Babolat is known for it’s modern player’s rackets which encourage big, fast swings and plenty of topspin – think Rafael Nadal.
While there are three main racket lines, each line has a variety of rackets aimed to suit the needs of different players.
Hailing from Lyon, France, Babolat is one of the biggest tennis racket companies in the world.
Used by superstar Spaniard, Rafael Nadal, these rackets are commonplace in any tennis club around the world, but it’s not just
Rafa who is sporting these sticks.
Tour Pro’s include – Rafael Nadal, Carlos Alcaraz, Dominic Thiem, Felix Auger Aliassime, Fabio Fognini, Jo-Wilfred Tsonga, Garbine Muguruza, Caroline Wozniaki, Karolina Pliskova.
With some of the most identifiable rackets on the planet, Babolat is a popular option for players of all standards.

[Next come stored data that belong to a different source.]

(** C8: anchor exactness.  When every anchor is set to its vertex's own
    position and [lsqr] returns least-squares solutions of the three axes,
    [solveLaplacianMesh] keeps the triangles and the number of vertices,
    leaves every anchored vertex exactly where it was, and preserves the
    Laplacian coordinates [L VPos] of every vertex. *)
Theorem solveLaplacianMesh_anchor_exact `{SqrtOp} lsqr mesh idx mesh' :
  solveLaplacianMesh lsqr mesh (own_anchors (VPos mesh) idx) idx = Ok mesh' ->
  (forall L delta, getLaplacianMatrixCotangent mesh idx 1 = Ok L ->
     set_rows_from (length (VPos mesh)) (own_anchors (VPos mesh) idx) (spmm L (VPos mesh)) = Ok delta ->
     forall k, k < 3 -> is_lsq L (col k delta) (lsqr L (col k delta))) ->
  ITris mesh' = ITris mesh /\ length (VPos mesh') = length (VPos mesh) /\
  (forall a, In a idx -> veq (nth a (VPos mesh') vzero) (nth a (VPos mesh) vzero)) /\
  (forall L, getLaplacianMatrixCotangent mesh idx 1 = Ok L ->
     forall k r, r < length (VPos mesh) ->
     (row_dot (sp_trip L) r (col k (VPos mesh')) == row_dot (sp_trip L) r (col k (VPos mesh)))%Q).
Proof.
  intros Hs Hls.
  destruct (solveLaplacian_Ok _ _ _ _ _ Hs) as (L & delta & _ & _ & HL & Hd & _ & _ & _ & HT).
  pose proof (getLaplacian_shape _ _ _ _ HL) as [Hr Hc].
  destruct (own_delta _ _ _ _ HL Hd) as (Hdl & Hlow & Hhigh).
  destruct (solveLaplacian_consistent _ _ _ _ _ _ _ Hs HL Hd (Hls _ _ HL Hd) Hdl) as [Hl Hsol];
    [intros k _; exists (col k (VPos mesh)); split;
       [rewrite length_col; lia | exact (own_delta_solved _ _ _ _ k HL Hd)]|].
  assert (Hk : forall k, k < 3 -> forall i, i < sp_rows L ->
            (row_dot (sp_trip L) i (col k (VPos mesh')) == nth i (col k delta) 0)%Q)
    by (intros k Hk i Hi; rewrite <- nth_spmv by exact Hi; exact (qleq_nth _ _ (Hsol k Hk) i)).
  split; [exact HT|]. split; [exact Hl|]. split.
  - intros a Ha. apply In_nth with (d := 0) in Ha as (j & Hj & <-).
    assert (Ha : forall k, k < 3 -> (vcoord k (nth (nth j idx 0%nat) (VPos mesh') vzero)
                                     == vcoord k (nth (nth j idx 0%nat) (VPos mesh) vzero))%Q).
    { intros k Hk'. rewrite <- Hhigh, <- Hk, <- nth_col by (exact Hj || lia).
      rewrite (getLaplacian_anchor_row_value _ _ _ _ _ _ HL Hj). ring. }
    exact (conj (Ha 0 ltac:(lia)) (conj (Ha 1 ltac:(lia)) (Ha 2 ltac:(lia)))).
  - intros L' HL' k r Hrn. rewrite HL in HL'. injection HL' as <-.
    rewrite <- Hlow by exact Hrn. destruct k as [|[|[|k]]]; (apply Hk; [lia|lia]) || idtac.
    change (col (S (S (S k))) (VPos mesh')) with (col 2 (VPos mesh')).
    change (col (S (S (S k))) delta) with (col 2 delta). apply Hk; lia.
Qed.

(** A system whose rows all sum to zero cannot see a common shift of the
    unknowns. *)
Lemma spmv_shift_zero_rows A c x :
  Forall (fun t => trip_col t < length x) (sp_trip A) ->
  (forall r, r < sp_rows A -> (row_sum (sp_trip A) r == 0)%Q) ->
  qleq (spmv A (qshift c x)) (spmv A x).
Proof.
  intros Hc Hr. apply qleq_nth_iff; [rewrite !length_spmv; reflexivity|].
  intros i Hi. rewrite length_spmv in Hi. rewrite !nth_spmv by exact Hi.
  rewrite (row_dot_shift _ _ _ _ Hc), (Hr i Hi). ring.
Qed.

Between the Pure Drive, Pure Aero and Pure Strike ranges, there’s a lot of great rackets to pick from.
The Babolat Range
These are the famous rackets used by Rafael Nadal and in many ways the characteristics that these rackets suit are those that Nadal portrays.
Pure Aeros are perfectly designed for speed, spin and power in that order.
Players who love to use massive racket head speed to play with heavy topspin will love this stick and they may find it helps them get that extra little bit out of their game.
Like all the Babolat rackets, the Pure Aeros have a number of sub-catogories within their range.
Players who are looking for big power will feel right at home with these rackets.
The Pure Drives were some of the early leaders in the development of modern rackets, and it seemed like all the big hitters were using those rackets back in the early 2000s – iconically, Andy Roddick with his massive serve.
Just like the Aeros, the Pure Drives are extremily maneuverable, allowing players to generate good racket head speed and maximize their shots.
A variety of different options within this range mean that Pure Drives can cater for all players, from a real beginner all the way up to the pro tour.
With the Pure Aero and the Pure Drive rackets, Babolat has catered to the power and spin lovers, so it’s only right that they make a racket for the control lovers out there.
Babolat did a really good job!
The Pure Strike still has a modern feel to it, but it offers a great blend of control, feel, power and spin. Its sleek, flexible beam cuts through the air nicely, making it the ideal tool to swing big with.
While Babolat has the King of Clay repping the Pure Aero, they also, have the Crown Prince of Clay in Dominic Thiem using the Pure Strike.
Within Babolat’s different racket ranges there are certain sub-categories that are worth looking at.
Here’s a run-through some of the important details of each category.
As the name suggests, the Lite rackets offer a slightly lighter option for beginner and intermediate players.
Both the Babolat Pure Aero Lite and the Pure Drive Lite weigh 270gm unstrung, making them extremely easy for beginners to use.
Unfortunately, there is no Lite version of the Pure Strike offered at present. These rackets are perfect for young players who are still learning their strokes and are worth a look at for beginner adults who are worried about playing with a heavy racket.
The Babolat Team rackets are ideal for intermediate players who have mastered the basics of their swing but are still working hard on their technique.
They are a middle ground between the Lite rackets and the regular version and offer a good compromise between ease of use and performance.
The Team tennis rackets are an excellent stepping stone between the light rackets and the regular versions.
The Tour rackets are slightly heavier than the regular versions and offer a little extra in the way of performance.
The extra weight in these rackets will allow players with advanced strokes to maximize their power and spin potential and get the most out of their games.
If you’re going to select a racket with a little bit more weight then you need to know your swings are up to it, otherwise, you may find they hurt your performance rather than help it.
The Plus rackets are what’s called extended length rackets. These rackets are slightly longer than the regular size rackets and allow players some extra reach.
They can be quite useful for shorter players to maximise their power and reach, but once again, you do need to have some reasonably strong strokes to get the most out of these rackets.
You will find VS versions of each of the Babolat racket ranges. These are rackets that used to be part of a different family but have been incorporated into one of the main three racket ranges.
The VS rackets will generally lean slightly more towards control than their none VS siblings.
This number will normally be included at the end of the racket name, common examples are 97 and 100.
Smaller heads tend to lean towards precision striking of the ball.
You will see lots of rackets listed as 16×19 or 18×20. This refers to the number of strings in the racket. 18×20 rackets will be more control-oriented vs easier power and spin from 16×19 rackets.